Crop Image
Drag a crop box around what matters and cut the rest. Square up a profile picture, level a tilted horizon, or reframe a wide shot for a story, all without leaving the page.
How to crop a photo
- 1
Open your photo
Drag an image onto the canvas, paste it from your clipboard, or click to pick a file. It opens right away and stays on your device.
- 2
Choose a ratio or stay free-form
Lock to a preset like 1:1, 4:5, 16:9 or 9:16, pick a social preset such as Instagram story or YouTube thumbnail, or leave it free-form to crop to any shape.
- 3
Frame your subject
Drag a corner or edge to resize the box, then drag inside it to slide the keep-area over the part of the photo you want.
- 4
Straighten if it's tilted
Move the straighten slider to level a crooked horizon or angle. The preview zooms to keep the rotated image filling the frame, so the edges stay clean.
- 5
Download the result
Export as PNG, JPG, WebP or AVIF at full quality, with no watermark and no sign-up.
Why use PicStudio for this?
Most photos get better the moment you crop them. A distracting sign in the corner, too much empty sky, a subject lost in the middle of the frame — pull the edges in and the eye lands where you want it. PicStudio gives you a free-form box you can grab from any corner or side, with the dragged corner following your pointer while the opposite one stays anchored, and a live pixel readout that shows the exact selection size as you work.
Crop and straighten with precise aspect-ratio presets.
Posting somewhere specific? Tap a ratio preset and the box locks to it: 1:1 for avatars and grid squares, 4:5 for the tallest photo the Instagram feed allows, 16:9 for YouTube thumbnails and banners, 9:16 for Reels and stories. There's also a social preset menu — Instagram post, portrait or story, YouTube thumbnail, X header, Facebook cover — that sets and labels the right shape for you, so you get the exact frame the platform expects without doing the math.
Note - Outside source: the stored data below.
(** A stored document with the given download count. *)
Definition stored (src ext ttl : string) (n : Z) : Wallpaper :=
  {| source := src; external_id := Some ext; title := Some ttl;
     photographer := Some "Unknown"; photographer_url := None;
     url_thumb := Some ("https://old/" +:+ ext +:+ "/thumb");
     url_regular := Some ("https://old/" +:+ ext +:+ "/regular");
     url_full := Some ("https://old/" +:+ ext +:+ "/full");
     url_raw := None; width := None; height := None; color := None;
     blur_hash := None; category := Some "nature"; tags := JArr [];
     downloads := n; is_featured := false; is_ai_generated := false |}.

Definition withWallpapers (W : gmap string Wallpaper) : State :=
  set_wallpapers W emptyState.

Definition legacyState : State :=
  withWallpapers {[ "legacy_42" := stored "unsplash" "42" "Old title" 3 ]}.

(** The same photo as the normalizer delivers it. *)
Definition refetched : WallpaperData := record "unsplash_42" "unsplash" "42" "New title".

(** Photo 42 of unsplash as the search endpoint delivers it now. *)
Definition photo42 : UnsplashApi.Photo :=
  {| UnsplashApi.id := "42";
     UnsplashApi.description := Some "New title";
     UnsplashApi.alt_description := Some "a forest";
     UnsplashApi.user := Some {| UnsplashApi.user_name := Some "Ada";
                                 UnsplashApi.links_html := None |};
     UnsplashApi.urls :=
       Some {| UnsplashApi.thumb := Def "https://new/42/thumb";
               UnsplashApi.small := Undefined;
               UnsplashApi.regular := Def "https://new/42/regular";
               UnsplashApi.full := Def "https://new/42/full";
               UnsplashApi.raw := Undefined |};
     UnsplashApi.width := Def 1080; UnsplashApi.height := Def 1920;
     UnsplashApi.color := Undefined; UnsplashApi.blur_hash := Null;
     UnsplashApi.tags := Some [ {| UnsplashApi.tag_title := "forest" |} ] |}.

Definition pexelsPhoto (n : N) (caption : string) : PexelsApi.Photo :=
  {| PexelsApi.id := n; PexelsApi.alt := Some caption;
     PexelsApi.photographer := None; PexelsApi.photographer_url := None;
     PexelsApi.src :=
       Some {| PexelsApi.tiny := Def "https://px/tiny"; PexelsApi.small := Undefined;
               PexelsApi.large := Def "https://px/large"; PexelsApi.medium := Undefined;
               PexelsApi.large2x := Def "https://px/large2x";
               PexelsApi.original := Def "https://px/original" |};
     PexelsApi.width := Undefined; PexelsApi.height := Undefined;
     PexelsApi.avg_color := Null |}.

Definition mkCategory (slug' name' query : string) : Category :=
  {| slug := slug'; name := name'; icon := None; cat_color := None;
     wallpaper_count := 0; cover_image_url := None; search_query := Some query |}.

Definition nature : Category := mkCategory "nature" "Nature" "nature landscape".
Definition abstract : Category := mkCategory "abstract" "Abstract" "abstract art".
Definition city : Category := mkCategory "city" "City & Urban" "city urban".

(** Unsplash answers every search with photo 42; pexels is down. *)
Definition unsplashHas42 : Runtime :=
  runtime (λ _ _ _, Resolved (Some [photo42])) (λ _ _ _, Rejected "timeout").

(** The catalog already holds photo 42 of unsplash, downloaded three
    times, under its derived id; there is one category. *)
Definition catalogWith42 : State :=
  {| wallpapers := {[ "unsplash_42" := stored "unsplash" "42" "Old title" 3 ]};
     categories := {[ 1%N := nature ]};
     console := []; requests := [] |}.

(** A catalog with one pexels photo and two categories, photo 42 still
    to be fetched. *)
Definition catalogWithout42 : State :=
  {| wallpapers := {[ "pexels_7" := stored "pexels" "7" "Lake" 1 ]};
     categories := {[ 1%N := nature; 2%N := city ]};
     console := []; requests := [] |}.

(** Unsplash is down; pexels answers every search with photos 7 and 8. *)
Definition unsplashDown : Runtime :=
  runtime (λ _ _ _, Rejected "503")
          (λ _ _ _, Resolved (Some [pexelsPhoto 7 "Lake"; pexelsPhoto 8 "River"])).

(** Every search for the query of [city] fails at both providers: unsplash
    answers only the query of [nature], with photo 42, and pexels only that
    of [abstract], with photos 7, 8 and 9. *)
Definition cityDown : Runtime :=
  runtime (λ q _ _, if decide (q = search_query nature) then Resolved (Some [photo42])
                    else Rejected "503")
          (λ q _ _, if decide (q = search_query abstract)
                    then Resolved (Some [pexelsPhoto 7 "Lake"; pexelsPhoto 8 "River";
                                         pexelsPhoto 9 "Dunes"])
                    else Rejected "timeout").

Definition threeCategories : State :=
  {| wallpapers := {[ "pexels_7" := stored "pexels" "7" "Lake" 1 ]};
     categories := {[ 1%N := nature; 2%N := city; 3%N := abstract ]};
     console := []; requests := [] |}.

(** A catalog with one generated picture stored under its own id. *)
Definition generatedState : State :=
  withWallpapers {[ "ai_1" := stored "gemini" "1" "Dream" 0 ]}.

(** A runtime whose [JSON.parse] also reads the text null, as the built-in
    does, and a record whose [tags] is that text. *)
Definition readsNull : Runtime :=
  {| JSON_parse := λ text, if decide (text = "null") then Some JNull else Codec.parse text;
     JSON_stringify := Codec.stringify;
     unsplash_search := λ _ _ _, Rejected "timeout";
     pexels_search := λ _ _ _, Rejected "timeout";
     unsplash_search_data := λ _ _ _, None;
     pexels_search_data := λ _ _ _, None |}.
The straighten slider sits right next to the crop controls because the two usually go together. Nudge it a degree or two (up to 15 in either direction) to level a wonky horizon or a leaning building, and the preview zooms just enough to keep the rotated image filling the frame — no blank triangles sneaking into the corners. Everything stays editable until you apply, so reset the box, switch ratios, or re-straighten as many times as you need.
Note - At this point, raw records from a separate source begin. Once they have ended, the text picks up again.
(** C5, amended.  A call of [createPosition] that returns has persisted
    all three records: the position row with status OPEN, [feesOpen] the
    opening fee and [qty] derived from [sizeMode] ([sizeValue / entryPrice]
    for USDT, [sizeValue] for QTY), one OPEN fill paired with it and one
    POSITION_CREATED event.  A call that fails has persisted nothing when
    its first write failed; the three writes are separate statements, not
    one transaction, so when the second or the third write fails the
    writes already made remain. *)
Theorem createPosition_writes w data entryPrice fee now :
  let r := createPosition data entryPrice fee now w in
  let d := db w in
  match fst r with
  | Ok created =>
      exists side,
        isPositionSide (CreatePositionRequest.side data) = Some side
        /\ let row := newPositionRow d data side entryPrice fee now in
           Position.status row = OPEN
           /\ Position.feesOpen row = fee
           /\ Position.qty row
              = match CreatePositionRequest.sizeMode data with
                | USDT => CreatePositionRequest.sizeValue data / entryPrice
                | QTY => CreatePositionRequest.sizeValue data
                end
           /\ paper_positions (db (snd r)) = paper_positions d ++ [row]
           /\ paper_fills (db (snd r))
              = paper_fills d
                ++ [Fill.mk (seq_fills d + 1) (Position.id row) FillType.OPEN
                            entryPrice (Position.qty row) fee now]
           /\ paper_events (db (snd r))
              = paper_events d
                ++ [Event.mk (seq_events d + 1) (Position.id row)
                      POSITION_CREATED
                      (PayloadCreated (CreatePositionRequest.entryType data)
                                      (CreatePositionRequest.notes data))
                      now]
           /\ (positionIdsBelowSeq d -> created = Some row)
  | Throw _ =>
      db (snd r) = d
      \/ exists side n,
           isPositionSide (CreatePositionRequest.side data) = Some side
           /\ (1 <= n <= 2)%nat
           /\ db (snd r) = createStage d data side entryPrice fee now n
  end.
Proof.
  intros r d. subst r d.
  destruct (isPositionSide (CreatePositionRequest.side data)) as [side|]
    eqn:Hside.
  - pose proof (@createPosition_outcome data entryPrice fee now w side Hside)
      as H.
    cbv zeta in H.
    destruct H as [(n & Hn & (e & He) & Hdb & _) | (Hr & Hdb)].
    + rewrite He. destruct n as [|n].
      * left. exact Hdb.
      * right. exists side, (S n). split; [reflexivity|]. split; [lia|].
        exact Hdb.
    + rewrite Hr, Hdb. exists side. split; [reflexivity|].
      cbv zeta. repeat split.
      intros Hwf. apply (@select_addPosition_fresh (db w)
                           (newPositionRow (db w) data side entryPrice fee now));
        [exact Hwf | simpl; lia].
  - pose proof (@createPosition_bad_side data entryPrice fee now w Hside)
      as [(e & He) Hdb].
    rewrite He. left. exact Hdb.
Qed.

(** The storage layer accepts the INSERT of the position and refuses the
    INSERT of the fill: the call fails and the position row stays, with no
    fill and no event. *)
Lemma createPosition_counterexample :
  let r := createPosition requestS1 100 (4 # 10) 1000
                          worldSecondWriteRefused in
  fst r = Throw SqliteIoError
  /\ paper_positions (db (snd r)) = [positionS1]
  /\ paper_fills (db (snd r)) = []
  /\ paper_events (db (snd r)) = [].
Proof. vm_compute. repeat split. Qed.

Lemma createPosition_writes_witness :
  let r := createPosition requestS1 100 (4 # 10) 1000 freshWorld in
  fst r = Ok (Some positionS1)
  /\ paper_positions (db (snd r)) = [positionS1]
  /\ List.length (paper_fills (db (snd r))) = 1%nat
  /\ List.length (paper_events (db (snd r))) = 1%nat.
Proof.
  intros r.
  pose proof (createPosition_writes freshWorld requestS1 100 (4 # 10) 1000)
    as H.
  cbv zeta in H. fold r in H.
  destruct (fst r) as [created|e] eqn:Hr; [|discriminate].
  destruct H as (side & Hside & _ & _ & _ & Hp & Hf & He & Hc).
  injection Hside as <-.
  split; [f_equal; apply Hc; constructor|].
  split; [exact Hp|]. split; [rewrite Hf | rewrite He]; reflexivity.
Defined.

(** ** The create-position route *)





Lemma side_withSlTp body sl tp :
  CreatePositionRequest.side (withSlTp body sl tp)
  = CreatePositionRequest.side body.
Proof. reflexivity. Qed.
All of this runs on your own machine. The file you open is decoded and cropped by your browser and never gets sent to a server, which means there's no upload bar to wait on, no account to create, and no copy of your photo sitting in someone's cloud. The export comes out clean with no watermark, and because cropping only discards the pixels outside the box, the pixels you keep stay at their original resolution.
- Free forever
- No upload
- No watermark
- No sign-up
Frequently asked questions
Is the cropper free?
Yes, completely. There's no account to make, no watermark on the export, and no cap on how many images you crop.
Do my images get uploaded anywhere?
No. Your photo is processed on your device, in your browser, and never leaves it. Nothing is sent to a server or stored.
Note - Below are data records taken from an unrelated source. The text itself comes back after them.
Lemma document_specific_check_witness :
  "Articles of Association" = "Articles of Association"
  /\ (_check_document_specific_compliance "the share capital is aed 100"
        "Articles of Association" = []
      <-> str_in "capital" "the share capital is aed 100" = true).
Proof.
  split; [reflexivity|].
  destruct (document_specific_check "the share capital is aed 100"
              "Articles of Association") as (_ & _ & H & _).
  apply H. reflexivity.
Defined.

(** X19.  On an empty text the evaluator reports the missing
    jurisdiction clause (High), the missing signature (Medium) and the
    poor structure (Low), followed by the type-specific issue for the
    three types that have one. *)
Theorem check_empty_content (document_type : string) :
  map issue (check_adgm_compliance "" document_type)
  = [ "Missing ADGM jurisdiction clause"; "Missing signature section";
      "Poor document structure" ]
    ++ (if document_type =? "Articles of Association"
        then ["Missing share capital information"]
        else if document_type =? "UBO Declaration"
        then ["Missing ownership percentages"]
        else if document_type =? "Employment Contract"
        then ["Missing termination clauses"]
        else [])
  /\ map severity (firstn 3 (check_adgm_compliance "" document_type))
     = [Some "High"; Some "Medium"; Some "Low"].
Proof.
  rewrite check_adgm_compliance_parts.
  unfold _check_document_specific_compliance. cbv zeta.
  destruct (document_type =? "Articles of Association");
    [|destruct (document_type =? "UBO Declaration");
      [|destruct (document_type =? "Employment Contract")]];
    split; reflexivity.
Qed.

(* ================================================================== *)
(** * Further properties of the report aggregator *)
(* ================================================================== *)

Lemma high_lines_length (documents : list Document) :
  length (spec.high_lines documents)
  = length (filter is_high (spec.all_issues documents)).
Proof.
  unfold spec.high_lines, spec.all_issues.
  induction documents as [|doc rest IH]; simpl; [reflexivity|].
  rewrite filter_app, !length_app, length_map. now f_equal.
Qed.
Which aspect ratios can I crop to?
Crop free-form to any shape, or lock to presets like 1:1 (square), 4:5 (portrait), 16:9 (widescreen) and 9:16 (story and Reels).
What file formats can I use?
Open JPG, PNG, WebP, GIF, HEIC, BMP or SVG, and export your crop as PNG, JPG, WebP or AVIF.
Can I straighten a crooked photo while cropping?
Yes. The straighten slider rotates the image up to 15 degrees either way to level it, and the preview zooms in just enough that you never get blank corners. The crop and straighten apply together as one undoable step.
Does cropping lower the image quality?
No. Cropping only removes the pixels outside the box. The area you keep stays at its original resolution, so the result is sharp.
Does it work on a phone?
Yes. The crop handles respond to touch, so you can drag the box with your finger on a phone or tablet just as easily as with a mouse.